Depuis des années que je travaille sur le sujet, l’accueil de ce mot est souvent glacial. Dématérialisation, le mot commence à avoir du sens, paiement dématérialisé, factures des opérateurs de téléphonie… mais lié au mot Fiscale, tout de suite, l’entrepreneur commence à avoir des sueurs froides ! Il est temps d’en parler simplement.

La dématérialisation fiscale des factures est tout simplement l’échange de facture électronique qui offre un niveau de sécurité suffisant pour que l’administration fiscale lui accorde la même valeur qu’a une facture papier, et autorise donc son émetteur et son destinataire à ne plus échanger de papier.

D’accord, me direz-vous, mais pourquoi faire ? Que va m’apporter la dématérialisation des factures ?

Presque rien : une sécurité accrue des échanges, un archivage et une consultation en ligne de toutes mes pièces, des économies liées à l’affranchissement, mise sous plis, impression, traitement …. des factures, une accélération du cycle des règlements clients, une simplification de la gestion de la relation commerciale, l’intégration automatique des données dans l’ERP ou la comptabilité. (Nous aurons l’occasion de revenir sur ces bénéfices dans d’autres billets).

A chaque entreprise son mode de dématérialisation

La loi française dans sa grande mansuétude a autorisé deux modes de dématérialisation fiscale qui répondent aux tailles et aux contraintes des entreprises

1)      La dématérialisation sous forme de fichiers structurés (art 289 Bis du CGI)

Ce mode de dématérialisation consiste à échanger un fichier de données de type EDI, en garantissant à chaque instant l’authenticité du message, son intégrité, mais aussi sa pérennité dans le temps. L’échange doit pouvoir être fait de machine à machine sans intervention humaine avec des protocoles techniques fiables. Les données doivent être archivées selon les prescriptions du droit fiscal (6 ans) et du droit commercial (10 ans). Les partenaires doivent signer une convention d’interchange qui définit précisément les modalités de cet échange et les formats utilisés. C’est le mode préféré des grands groupes.

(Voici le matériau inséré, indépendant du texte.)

(** * Shallow embedding of horovod/spark/torch/estimator.py and
    horovod/spark/common/params.py (TorchEstimator, TorchModel and their
    parameter serialisation).

    Python values are modelled by [pyval]; exceptions by [exc]; a pyspark
    [Params] object by its two dictionaries (explicitly set parameters and
    defaults).  Collaborators outside these two files (data preparation,
    the execution backend, the store, codec, torch.load) are abstract
    functions gathered in the record [Collab]; every call to one of them is
    recorded in a trace of [event]s so that the order of effects is
    observable. *)

From Stdlib Require Import QArith Qround Qabs ZArith Lqa.
From stdpp Require Import base gmap strings list pretty.
Set Warnings "-register-all,-notation-incompatible-prefix".


(* ------------------------------------------------------------------ *)
(** ** Python values and exceptions *)

Inductive pyval : Type :=
| PNone
| PBool (b : bool)
| PInt (z : Z)
| PFloat (q : Q)
| PStr (s : string)
| PList (l : list pyval)
| PTuple (l : list pyval)
| PObj (id : nat)
  (** any other object whose class defines neither [__bool__] nor
      [__len__]: a model, optimizer, backend, store, ... *)
| PSized (id : nat) (len : nat).
  (** an object whose class defines [__len__] (and not [__bool__]): a torch
      container module ([nn.Sequential], [nn.ModuleList]) with [len]
      submodules, which iterating over it yields *)

Definition is_none (v : pyval) : bool :=
  match v with PNone => true | _ => false end.

(** Python truthiness ([if v:]): an object without [__bool__] and
    [__len__] is true, one with [__len__] is true when its length is not 0. *)
Definition truthy (v : pyval) : bool :=
  match v with
  | PNone => false
  | PBool b => b
  | PInt z => negb (Z.eqb z 0)
  | PFloat q => negb (Qeq_bool q 0)
  | PStr s => negb (String.eqb s "")
  | PList l | PTuple l => negb (Nat.eqb (length l) 0)
  | PObj _ => true
  | PSized _ n => negb (Nat.eqb n 0)
  end.

(** [isinstance(v, list) or isinstance(v, tuple)] *)
Definition is_list_or_tuple (v : pyval) : bool :=
  match v with PList _ | PTuple _ => true | _ => false end.

Inductive exc : Type :=
| ValueError (msg : string)
| KeyError (key : string)
| IndexError (msg : string)
| TypeError (msg : string)
| AttributeError (msg : string)
| RuntimeError (msg : string)
| Raised (code : nat).  (** an exception raised inside a collaborator *)

Inductive result (A : Type) : Type :=
| Ok (a : A)
| Err (e : exc).
Arguments Ok {A} a.
Arguments Err {A} e.

(** The double-quote character, for messages that contain one. *)
Definition dq : string := String (Ascii.ascii_of_nat 34) EmptyString.

Definition rbind {A B} (r : result A) (k : A -> result B) : result B :=
  match r with Ok a => k a | Err e => Err e end.

(** [[f(x) for x in l]] where [f] may raise: the first exception propagates. *)
Fixpoint map_result {A B} (f : A -> result B) (l : list A) : result (list B) :=
  match l with
  | [] => Ok []
  | x :: l' =>
      match f x with
      | Err e => Err e
      | Ok y => match map_result f l' with Err e => Err e | Ok ys => Ok (y :: ys) end
      end
  end.

(* ------------------------------------------------------------------ *)
(** ** pyspark [Params]: [_paramMap] and [_defaultParamMap] *)

Record Params : Type := {
  param_map : gmap string pyval;
  default_map : gmap string pyval
}.

(** [Params.getOrDefault]: the explicitly set value, else the default,
    else [KeyError]. *)
Definition getOrDefault (p : Params) (k : string) : result pyval :=
  match param_map p !! k with
  | Some v => Ok v
  | None =>
      match default_map p !! k with
      | Some v => Ok v
      | None => Err (KeyError k)
      end
  end.

(** The store of [Params._set(kwargs...)]: each (already converted) value
    goes into [_paramMap], in the order of the keyword arguments. *)
Definition py_set (p : Params) (kwargs : list (string * pyval)) : Params :=
  foldl (fun p kv =>
           {| param_map := <[kv.1 := kv.2]> (param_map p);
              default_map := default_map p |}) p kwargs.

(** [Params._setDefault(kwargs...)] *)
Definition _setDefault (p : Params) (kwargs : list (string * pyval)) : Params :=
  foldl (fun p kv =>
           {| param_map := param_map p;
              default_map := <[kv.1 := kv.2]> (default_map p) |}) p kwargs.

(** The [typeConverter]s of pyspark's [Param]s ([TypeConverters]). *)
Module TypeConverters.
Inductive t : Type :=
| identity | toListFloat | toString | toListString | toInt | toFloat.
End TypeConverters.

(** [TypeConverters._is_numeric]: [type(v)] is [int] or [float] (not [bool]). *)
Definition _is_numeric (v : pyval) : bool :=
  match v with PInt _ | PFloat _ => true | _ => false end.

(** [TypeConverters._can_convert_to_string] *)
Definition _can_convert_to_string (v : pyval) : bool :=
  match v with PStr _ => true | _ => false end.

(** [float(v)] of a number. *)
Definition py_float (v : pyval) : pyval :=
  match v with PInt z => PFloat (inject_Z z) | _ => v end.

(** [TypeConverters]: [toList] accepts a [list] or a [tuple]; [toInt] the
    numbers with [float(v).is_integer()].  The messages keep their format
    string: the [%s] (the value, or its type for [toString]) is not
    interpolated. *)
Definition convert (c : TypeConverters.t) (v : pyval) : result pyval :=
  match c with
  | TypeConverters.identity => Ok v
  | TypeConverters.toListFloat =>
      match v with
      | PList l | PTuple l =>
          if forallb _is_numeric l then Ok (PList (map py_float l))
          else Err (TypeError "Could not convert %s to list of floats")
      | _ => Err (TypeError "Could not convert %s to list of floats")
      end
  | TypeConverters.toString =>
      match v with
      | PStr _ => Ok v
      | _ => Err (TypeError "Could not convert %s to string type")
      end
  | TypeConverters.toListString =>
      match v with
      | PList l | PTuple l =>
          if forallb _can_convert_to_string l then Ok (PList l)
          else Err (TypeError "Could not convert %s to list of strings")
      | _ => Err (TypeError "Could not convert %s to list of strings")
      end
  | TypeConverters.toInt =>
      match v with
      | PInt z => Ok (PInt z)
      | PFloat q =>
          if Z.eqb (Z.rem (Qnum q) (Zpos (Qden q))) 0
          then Ok (PInt (Z.quot (Qnum q) (Zpos (Qden q))))
          else Err (TypeError "Could not convert %s to int")
      | _ => Err (TypeError "Could not convert %s to int")
      end
  | TypeConverters.toFloat =>
      if _is_numeric v then Ok (py_float v)
      else Err (TypeError "Could not convert %s to float")
  end.

(** One iteration of [Params._set]: [p = getattr(self, param)] (an unknown
    name is an [AttributeError]); a value other than [None] goes through
    [p.typeConverter], whose [TypeError] is re-raised with the param's name. *)
Definition param_value (params : list (string * TypeConverters.t))
    (name : string) (v : pyval) : result pyval :=
  match List.find (fun pc => String.eqb pc.1 name) params with
  | None => Err (AttributeError ("object has no attribute '" +:+ name +:+ "'"))
  | Some pc =>
      if is_none v then Ok v
      else match convert pc.2 v with
           | Err (TypeError e) =>
               Err (TypeError ("Invalid param value given for param " +:+ dq +:+ name
                               +:+ dq +:+ ". " +:+ e))
           | r => r
           end
  end.

Definition is_ok {A} (r : result A) : bool := match r with Ok _ => true | Err _ => false end.

(** [Params._set(kwargs...)] on the params [params] of the class: convert
    every value, then store them.  (Python stores the values converted
    before a failing one; every caller here then drops the object.) *)
Definition _set (params : list (string * TypeConverters.t)) (p : Params)
    (kwargs : list (string * pyval)) : result Params :=
  rbind (map_result (fun kv => rbind (param_value params kv.1 kv.2)
                                     (fun v => Ok (kv.1, v))) kwargs)
        (fun kwargs' => Ok (py_set p kwargs')).

(** The params of [EstimatorParams] (params.py lines 25-69) and the two
    [TorchEstimator] adds (estimator.py), with their converters. *)
Definition TorchEstimator_params : list (string * TypeConverters.t) :=
  [("num_proc", TypeConverters.identity); ("optimizer", TypeConverters.identity);
   ("model", TypeConverters.identity); ("backend", TypeConverters.identity);
   ("store", TypeConverters.identity); ("metrics", TypeConverters.identity);
   ("loss", TypeConverters.identity); ("compression", TypeConverters.identity);
   ("loss_weights", TypeConverters.toListFloat);
   ("sample_weight_col", TypeConverters.toString);
   ("feature_cols", TypeConverters.toListString);
   ("label_cols", TypeConverters.toListString);
   ("validation_col", TypeConverters.toString);
   ("callbacks", TypeConverters.identity); ("batch_size", TypeConverters.toInt);
   ("epochs", TypeConverters.identity); ("validation_split", TypeConverters.toFloat);
   ("shuffle_buffer_size", TypeConverters.toInt); ("verbose", TypeConverters.toInt);
   ("partitions_per_process", TypeConverters.toInt);
   ("run_id", TypeConverters.toString);
   ("input_shapes", TypeConverters.identity);
   ("loss_constructor", TypeConverters.identity)].

(** The params of [ModelParams] (params.py lines 231-253), [HasOutputCols]
    and the two [TorchModel] adds, with their converters. *)
Definition TorchModel_params : list (string * TypeConverters.t) :=
  [("outputCols", TypeConverters.toListString);
   ("history", TypeConverters.identity); ("model", TypeConverters.identity);
   ("feature_columns", TypeConverters.identity);
   ("label_columns", TypeConverters.identity);
   ("run_id", TypeConverters.toString); ("_metadata", TypeConverters.identity);
   ("optimizer", TypeConverters.identity); ("input_shapes", TypeConverters.identity)].

(** [@keyword_only]: a keyword the function does not declare is a
    [TypeError] raised at the call, before the body runs. *)
Definition unexpected_keyword (names : list string) (kwargs : list (string * pyval))
  : option string :=
  match List.find (fun kv => negb (existsb (String.eqb kv.1) names)) kwargs with
  | Some kv => Some kv.1
  | None => None
  end.

Definition unexpected_keyword_error (k : string) : exc :=
  TypeError ("__init__() got an unexpected keyword argument '" +:+ k +:+ "'").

2)      La dématérialisation sous forme d’image signée (art 289 V du CGI)

Ce mode de dématérialisation consiste à échanger un fichier de type PDF, authentifié et sécurisé par une signature électronique qui garantie l’intégrité du document et son émetteur. Comme dans le cas précédent, l’original doit être conservé et archivé pour 10 ans. Elle nécessite un accord tacite du destinataire. Cette forme de dématérialisation a l’avantage d’être plus simple à mettre en œuvre. C’est le mode préféré des PME car une facture image est lisible par tout le monde et ne nécessite pas d’investissements coûteux.